LLMs operate by leveraging deep learning techniques and vast amounts of textual data. These models are typically based on a transformer architecture, like the generative pre-trained transformer, which excels at handling sequential data like text input. LLMs consist of multiple layers of neural networks, each with parameters that can be fine-tuned during training, which are enhanced further by a numerous layer known as the attention mechanism, which dials in on specific parts of data sets.
During the training process, these models learn to predict the next word in a sentence based on the context provided by the preceding words. The model does this through attributing a probability score to the recurrence of words that have been tokenized— broken down into smaller sequences of characters. These tokens are then transformed into embeddings, which are numeric representations of this context.
To ensure accuracy, this process involves training the LLM on a massive corpora of text (in the billions of pages), allowing it to learn grammar, semantics and conceptual relationships through zero-shot and self-supervised learning. Once trained on this training data, LLMs can generate text by autonomously predicting the next word based on the input they receive, and drawing on the patterns and knowledge they've acquired. The result is coherent and contextually relevant language generation that can be harnessed for a wide range of NLU and content generation tasks.
Model performance can also be increased through prompt engineering, prompt-tuning, fine-tuning and other tactics like reinforcement learning with human feedback (RLHF) to remove the biases, hateful speech and factually incorrect answers known as “hallucinations” that are often unwanted byproducts of training on so much unstructured data. This is one of the most important aspects of ensuring enterprise-grade LLMs are ready for use and do not expose organizations to unwanted liability, or cause damage to their reputation.

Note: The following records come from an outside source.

(** * avs-device-sdk: attachment hand-off, directive staging and keyword detection

    A shallow embedding of
    - [AttachmentManager] (AttachmentManager.cpp): the promise/future slot map
      and its time-ordered eviction index;
    - the [MockCapabilityAgent] recorder of CapabilityAgentTest.cpp and the
      staged directive lifecycle it is driven through;
    - the string helpers and the [MockAttachmentManager] of
      CapabilityAgentTest.cpp;
    - [KittAiKeyWordDetector] (KittAiKeyWordDetector.cpp).  *)

From Stdlib Require Import ZArith String Ascii Sorted.
From stdpp Require Import gmap strings list fin_maps pretty.

Local Open Scope Z_scope.

(** ** std::promise / std::future, as the attachment manager uses them *)

(** The error conditions of [std::future_errc]. *)
Inductive future_errc : Set :=
  | broken_promise
  | future_already_retrieved
  | promise_already_satisfied
  | no_state.

(** A call either returns or leaves through a [std::future_error]; the
    manager's members keep whatever was written before the throw. *)
Inductive outcome (A : Type) : Type :=
  | Returned (a : A)
  | Thrown (e : future_errc).
Arguments Returned {A} a.
Arguments Thrown {A} e.

(** The shared state behind one promise and the future obtained from it. *)
Inductive shared_state (Stream : Type) : Type :=
  | Pending
  | Ready (v : Stream)
  | Broken (e : future_errc).
Arguments Pending {Stream}.
Arguments Ready {Stream} v.
Arguments Broken {Stream} e.

(** What a consumer sees on [future::get]. *)
Inductive future_result (Stream : Type) : Type :=
  | Blocks
  | Value (v : Stream)
  | Raises (e : future_errc).
Arguments Blocks {Stream}.
Arguments Value {Stream} v.
Arguments Raises {Stream} e.

(** A [std::promise]: a reference to its shared state, and whether
    [get_future] has been called on it. *)
Record promise : Set := Promise { p_state : nat; p_retrieved : bool }.

(** A [std::future]: a reference to the shared state. *)
Definition future : Set := nat.

Module AttachmentManager.

Section Manager.

(** [std::shared_ptr<std::iostream>]: only the identity of the handle matters. *)
Context {Stream : Type}.

(** Ticks of [std::chrono::steady_clock] in one minute (the clock's period is
    implementation defined). *)
Variable ticks_per_minute : Z.

(** AttachmentManager.h is not part of the sources at hand: [m_timeStamps] is
    an ordered container keyed by time point, either [std::map] (a key that is
    already present is not inserted again) or [std::multimap]. *)
Variable unique_keys : bool.

(** The members of [AttachmentManager], together with the shared states that
    its promises and the futures handed out refer to. *)
Record t : Type := Build {
  m_timeout : Z;                          (* std::chrono::minutes *)
  m_attachments : gmap string promise;    (* attachment id -> promise *)
  m_timeStamps : list (Z * string);       (* ordered by time point, oldest first *)
  shared_states : list (shared_state Stream)
}.

(** [AttachmentManager::AttachmentManager(timeout)] *)
Definition create (timeout : Z) : t :=
  {| m_timeout := timeout; m_attachments := ∅; m_timeStamps := [];
     shared_states := [] |}.

(** [future::get], read off the shared state. *)
Definition future_get (s : t) (f : future) : future_result Stream :=
  match shared_states s !! (f : nat) with
  | Some (Ready v) => Value v
  | Some (Broken e) => Raises e
  | _ => Blocks
  end.

(** [~promise]: a shared state that is not ready yet receives
    [broken_promise]. *)
Definition abandon (k : nat) (heap : list (shared_state Stream))
  : list (shared_state Stream) :=
  match heap !! k with
  | Some Pending => <[k := Broken broken_promise]> heap
  | _ => heap
  end.

(** [m_attachments.erase(id)]: removes the entry and destroys its promise. *)
Definition erase (id : string)
    (st : gmap string promise * list (shared_state Stream))
  : gmap string promise * list (shared_state Stream) :=
  match st.1 !! id with
  | Some p => (delete id st.1, abandon (p_state p) st.2)
  | None => st
  end.
(** * Further properties of disconnectNetwork *)

(** X7: whatever the outcome, [disconnectNetwork] works on the first node
    of the registry only.  The entries after it are left as they are, no
    entry is added or removed, and what goes onto the bus is a non-empty
    prefix of the four calls for that one node: NMT state, stop guarding,
    sync stop, disconnect. *)
Theorem disconnectNetwork_first_node_only env w id n rest :
  nodes w = (id, n) :: rest ->
  exists n' k,
    nodes (snd (disconnectNetwork env w)) = (id, n') :: rest /\
    op_state n' = op_state n /\
    (1 <= k <= 4)%nat /\
    trace (snd (disconnectNetwork env w))
      = trace w ++ firstn k (teardown_calls id).
Proof.
  intros Hn. rewrite (teardown_nonempty env w id n rest Hn). cbv zeta.
  destruct (fails env (bus_connected w) (EvNmtState id PRE_OPERATIONAL));
    simpl.
  { eexists _, 1%nat. split; [reflexivity|]. repeat split; auto; lia. }
  destruct (fails env (bus_connected w) (EvStopGuarding id)); simpl.
  { eexists _, 2%nat. split; [reflexivity|].
    rewrite <- !app_assoc. repeat split; auto; lia. }
  destruct (fails env (bus_connected w) EvSyncStop); simpl.
  { eexists _, 3%nat. split; [reflexivity|].
    rewrite <- !app_assoc. repeat split; auto; lia. }
  destruct (fails env (bus_connected w) EvDisconnect); simpl;
    eexists _, 4%nat; (split; [reflexivity|]);
    rewrite <- !app_assoc; repeat split; auto; lia.
Qed.

Lemma disconnectNetwork_first_node_only_witness :
  exists n' k,
    nodes (snd (disconnectNetwork quiet_env (session three_nodes)))
      = (1, n') :: [(2, idle_node); (3, idle_node)] /\
    trace (snd (disconnectNetwork quiet_env (session three_nodes)))
      = firstn k (teardown_calls 1).
Proof.
  destruct (disconnectNetwork_first_node_only quiet_env
              (session three_nodes) 1 idle_node
              [(2, idle_node); (3, idle_node)] eq_refl)
    as (n' & k & Hn & _ & _ & Ht).
  exists n', k. split; [exact Hn|exact Ht].
Defined.

(** X8: on a registry with at least one node and a connected bus,
    [disconnectNetwork] returns normally exactly when none of its four
    library calls raises, and it leaves the bus disconnected exactly when
    it returns normally: if any of the four raises, the bus is still
    connected. *)
Theorem disconnectNetwork_disconnects_iff_ok env w id n rest :
  nodes w = (id, n) :: rest ->
  bus_connected w = true ->
  (fst (disconnectNetwork env w) = Ok tt <->
     forallb (fun ev => negb (fails env true ev)) (teardown_calls id) = true) /\
  (bus_connected (snd (disconnectNetwork env w)) = false <->
     fst (disconnectNetwork env w) = Ok tt).
Proof.
  intros Hn Hb. rewrite (teardown_nonempty env w id n rest Hn). cbv zeta.
  unfold teardown_calls, forallb. rewrite Hb.
  destruct (fails env true (EvNmtState id PRE_OPERATIONAL)); simpl;
    [rewrite Hb; repeat split; discriminate|].
  destruct (fails env true (EvStopGuarding id)); simpl;
    [rewrite Hb; repeat split; discriminate|].
  destruct (fails env true EvSyncStop); simpl;
    [rewrite Hb; repeat split; discriminate|].
  destruct (fails env true EvDisconnect); simpl;
    [rewrite Hb; repeat split; discriminate|].
  repeat split.
Qed.

Lemma disconnectNetwork_disconnects_iff_ok_witness :
  fst (disconnectNetwork (nmt_write_fails_on 1) (session three_nodes))
    <> Ok tt /\
  bus_connected
    (snd (disconnectNetwork (nmt_write_fails_on 1) (session three_nodes)))
    <> false.
Proof.
  destruct (disconnectNetwork_disconnects_iff_ok (nmt_write_fails_on 1)
              (session three_nodes) 1 idle_node
              [(2, idle_node); (3, idle_node)] eq_refl eq_refl)
    as (Hok & Hbus).
  assert (H : fst (disconnectNetwork (nmt_write_fails_on 1)
                     (session three_nodes)) <> Ok tt).
  { intros E. apply Hok in E. discriminate E. }
  split; [exact H|]. intros E. apply H, Hbus, E.
Defined.

(** X9: [disconnectNetwork] does not empty the registry, so a second call
    is not a no-op: it starts on the same first node again.  On a
    connected bus where no call of the teardown fails, the first call
    returns normally; with a library that raises from an NMT write on a
    bus that is not connected, the second call then raises that error at
    its first call, and leaves the bus disconnected and the registry as
    the first call left it. *)
Theorem disconnectNetwork_twice env w id n rest :
  nodes w = (id, n) :: rest ->
  bus_connected w = true ->
  (forall ev, teardown_event ev = true -> fails env true ev = false) ->
  fails env false (EvNmtState id PRE_OPERATIONAL) = true ->
  let w1 := snd (disconnectNetwork env w) in
  let r2 := disconnectNetwork env w1 in
  fst (disconnectNetwork env w) = Ok tt /\
  fst r2 = Raise (LibError (EvNmtState id PRE_OPERATIONAL)) /\
  nodes (snd r2) = nodes w1 /\
  bus_connected (snd r2) = false /\
  sync_running (snd r2) = false /\
  trace (snd r2)
    = trace w ++ teardown_calls id ++ [EvNmtState id PRE_OPERATIONAL].
Proof.
  intros Hn Hb Hok Hoff. cbv zeta.
  assert (E1 : exists w1, disconnectNetwork env w = (Ok tt, w1) /\
            nodes w1 = (id, set_node_guarding false
                              (set_nmt_state PRE_OPERATIONAL n)) :: rest /\
            bus_connected w1 = false /\
            sync_running w1 = false /\
            trace w1 = trace w ++ teardown_calls id).
  { rewrite (teardown_nonempty env w id n rest Hn). cbv zeta.
    rewrite Hb, !Hok by reflexivity. eexists. split; [reflexivity|].
    simpl. repeat split. rewrite <- !app_assoc. reflexivity. }
  destruct E1 as (w1 & -> & Hn1 & Hb1 & Hs1 & Ht1). simpl.
  rewrite (teardown_nonempty env w1 id _ rest Hn1). cbv zeta.
  rewrite Hb1, Hoff. simpl.
  rewrite Hn1, Hb1, Hs1, Ht1, <- !app_assoc. repeat split.
Qed.

Lemma disconnectNetwork_twice_witness :
  fst (disconnectNetwork quiet_env
         (snd (disconnectNetwork quiet_env (session three_nodes))))
  = Raise (LibError (EvNmtState 1 PRE_OPERATIONAL)).
Proof.
  exact (proj1 (proj2
    (disconnectNetwork_twice quiet_env (session three_nodes) 1 idle_node
       [(2, idle_node); (3, idle_node)] eq_refl eq_refl
       (fun ev _ => eq_refl) eq_refl))).
Defined.

(** * Further properties of enableOperation *)

Lemma lookup_update id i f l :
  lookup i (update id f l) =
    if Z.eqb i id then option_map f (lookup i l) else lookup i l.
Proof.
  induction l as [|[k n] rest IH]; simpl.
  - now destruct (Z.eqb i id).
  - destruct (Z.eqb id k) eqn:Ek; simpl.
    + apply Z.eqb_eq in Ek. subst k.
      destruct (Z.eqb i id); reflexivity.
    + destruct (Z.eqb i k) eqn:Eik.
      * apply Z.eqb_eq in Eik. subst k.
        rewrite Z.eqb_sym, Ek. reflexivity.
      * exact IH.
Qed.

Lemma update_keys id f l : map fst (update id f l) = map fst l.
Proof.
  induction l as [|[k n] rest IH]; simpl; [reflexivity|].
  destruct (Z.eqb id k); simpl; [reflexivity|now rewrite IH].
Qed.

Lemma enable_frame_refl w : enable_frame w w.
Proof.
  unfold enable_frame. repeat split; auto.
  exists []. now rewrite app_nil_r.
Qed.

Lemma enable_frame_trans w1 w2 w3 :
  enable_frame w1 w2 -> enable_frame w2 w3 -> enable_frame w1 w3.
Proof.
  intros (B1 & S1 & Y1 & L1 & K1 & N1 & G1 & ev1 & T1 & F1)
         (B2 & S2 & Y2 & L2 & K2 & N2 & G2 & ev2 & T2 & F2).
  unfold enable_frame.
  split; [congruence|]. split; [congruence|]. split; [congruence|].
  split; [congruence|]. split; [congruence|].
  split; [|split].
  - intros i. now rewrite N2, N1.
  - intros i. now rewrite G2, G1.
  - exists (ev1 ++ ev2). split.
    + now rewrite T2, T1, app_assoc.
    + rewrite forallb_app, F1, F2. reflexivity.
Qed.

Lemma enable_frame_event ev w :
  state_event ev = true -> enable_frame w (add_event ev w).
Proof.
  intros Hev. unfold enable_frame. simpl. repeat split; auto.
  exists [ev]. simpl. now rewrite Hev.
Qed.

Lemma enable_frame_observe id s w :
  enable_frame w (set_nodes (update id (observe_state s) (nodes w)) w).
Proof.
  unfold enable_frame. simpl.
  split; [reflexivity|]. split; [reflexivity|]. split; [reflexivity|].
  split; [reflexivity|]. split; [apply update_keys|].
  split; [|split].
  - intros i. rewrite lookup_update.
    destruct (Z.eqb i id); [|reflexivity].
    now destruct (lookup i (nodes w)).
  - intros i. rewrite lookup_update.
    destruct (Z.eqb i id); [|reflexivity].
    now destruct (lookup i (nodes w)).
  - exists []. now rewrite app_nil_r.
Qed.
(** * SVD-Visualizer: the 2x2 singular value decomposition of [utils/matrix]

    The TypeScript module works on JavaScript [number]s.  Its functions are
    translated once, over an interface [Number] of the arithmetic they use,
    and read at two instances:

    - [Binary64]: IEEE 754 binary64 with round-to-nearest-even, which is what
      a JavaScript [number] is; the definitions evaluate there, bit for bit;
    - [Exact]: the real numbers, the arithmetic the algorithm is designed in,
      where the algebraic laws are proved for every input. *)

From Stdlib Require Import Reals Lra Lia ZArith Bool List.
From Stdlib Require Import PrimFloat.
From Stdlib Require FloatOps SpecFloat Uint63.

Set Implicit Arguments.

(** ** The arithmetic interface *)

Declare Scope num_scope.
Delimit Scope num_scope with num.

Class Number (num : Type) : Type := {
  n_add : num -> num -> num;
  n_sub : num -> num -> num;
  n_mul : num -> num -> num;
  n_div : num -> num -> num;
  n_neg : num -> num;
  (* Math.sqrt, Math.abs *)
  n_sqrt : num -> num;
  n_abs : num -> num;
  (* the comparisons [<] and [<=]; [x > y] is [y < x], [x >= y] is [y <= x] *)
  n_ltb : num -> num -> bool;
  n_leb : num -> num -> bool;
  (* the literals of the module *)
  n_0 : num;
  n_1 : num;
  n_2 : num;
  n_4 : num;
  n_1e_10 : num;
  n_1e_9 : num
}.

(** [Math.cos], [Math.sin] and [Math.atan2(y, x)], which the angle codec
    calls.  ECMAScript leaves their results implementation-approximated, so
    they are read in exact arithmetic only. *)
Class Trig (num : Type) : Type := {
  n_cos : num -> num;
  n_sin : num -> num;
  n_atan2 : num -> num -> num
}.

Infix "+" := n_add : num_scope.
Infix "-" := n_sub : num_scope.
Infix "*" := n_mul : num_scope.
Infix "/" := n_div : num_scope.
Notation "- x" := (n_neg x) : num_scope.
Notation "x <? y" := (n_ltb x y) : num_scope.
Notation "x >? y" := (n_ltb y x) : num_scope.
Notation "x >=? y" := (n_leb y x) : num_scope.

(** ** Data model *)

(** [type Matrix2x2 = [[number, number], [number, number]]] *)
Definition Vec2 (num : Type) : Type := (num * num)%type.
Definition Matrix2x2 (num : Type) : Type := (Vec2 num * Vec2 num)%type.

(** The two indices of a row or of a column. *)
Inductive idx : Type := I0 | I1.

Definition at_ {num : Type} (p : Vec2 num) (i : idx) : num :=
  match i with I0 => fst p | I1 => snd p end.

(** [m[i][j]] *)
Definition entry {num : Type} (m : Matrix2x2 num) (i j : idx) : num :=
  at_ (match i with I0 => fst m | I1 => snd m end) j.

Record SVDResult (num : Type) : Type := mkSVD {
  u : Matrix2x2 num;
  s : Vec2 num;
  v : Matrix2x2 num;   (* this is V, not V^T *)
  vt : Matrix2x2 num   (* this is V^T *)
}.

(** ** The functions of the module *)

Section Code.
Context {num : Type} {N : Number num}.
Local Open Scope num_scope.

(** [computeSVD], by the steps its comments name.  "Compute A^T * A": the
    Gram matrix [[[e, f], [f, g]]]. *)
Definition gram_e (m : Matrix2x2 num) : num :=
  let a := entry m I0 I0 in let c := entry m I1 I0 in a * a + c * c.
Definition gram_f (m : Matrix2x2 num) : num :=
  let a := entry m I0 I0 in let b := entry m I0 I1 in
  let c := entry m I1 I0 in let d := entry m I1 I1 in a * b + c * d.
Definition gram_g (m : Matrix2x2 num) : num :=
  let b := entry m I0 I1 in let d := entry m I1 I1 in b * b + d * d.

(** "Eigenvalues of A^T * A", the roots of
    [lambda^2 - (e+g) lambda + (eg - f^2)]. *)
Definition disc (m : Matrix2x2 num) : num :=
  let e := gram_e m in let f := gram_f m in let g := gram_g m in
  n_sqrt ((e - g) * (e - g) + n_4 * f * f).
Definition lambda1 (m : Matrix2x2 num) : num :=
  (gram_e m + gram_g m + disc m) / n_2.
Definition lambda2 (m : Matrix2x2 num) : num :=
  (gram_e m + gram_g m - disc m) / n_2.

(** "Eigenvectors of A^T * A for V": the columns [v1], [v2] of V. *)
Definition right_vectors (m : Matrix2x2 num) : Vec2 num * Vec2 num :=
  let e := gram_e m in let f := gram_f m in let g := gram_g m in
  if n_abs f <? n_1e_10 then
    if e >=? g then ((n_1, n_0), (n_0, n_1))
    else ((n_0, n_1), (- n_1, n_0))
  else
    let v1 := (f, lambda1 m - e) in
    let norm1 := n_sqrt (fst v1 * fst v1 + snd v1 * snd v1) in
    let v1 := (fst v1 / norm1, snd v1 / norm1) in
    let v2 := (- snd v1, fst v1) in
    (v1, v2).

(** "U = A * V * S^-1": the columns [u1], [u2] of U, from the singular values
    [s1], [s2] and the columns of V. *)
Definition left_vectors (m : Matrix2x2 num) (s1 s2 : num)
    (v1 v2 : Vec2 num) : Vec2 num * Vec2 num :=
  let a := entry m I0 I0 in let b := entry m I0 I1 in
  let c := entry m I1 I0 in let d := entry m I1 I1 in
  let u1 :=
    if s1 >? n_1e_9 then
      ((a * fst v1 + b * snd v1) / s1, (c * fst v1 + d * snd v1) / s1)
    else (n_1, n_0) in
  let u2 :=
    if s2 >? n_1e_9 then
      ((a * fst v2 + b * snd v2) / s2, (c * fst v2 + d * snd v2) / s2)
    else (- snd u1, fst u1) in
  (u1, u2).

Why are Large Language Models (LLMs) important?
Large language models are incredibly flexible. One model can perform completely different tasks such as answering questions, summarizing documents, translating languages and completing sentences. LLMs have the potential to disrupt content creation and the way people use search engines and virtual assistants.
While not perfect, LLMs are demonstrating a remarkable ability to make predictions based on a relatively small number of prompts or inputs. LLMs can be used for Generative AI (Artificial Intelligence) to produce content based on input prompts in human language.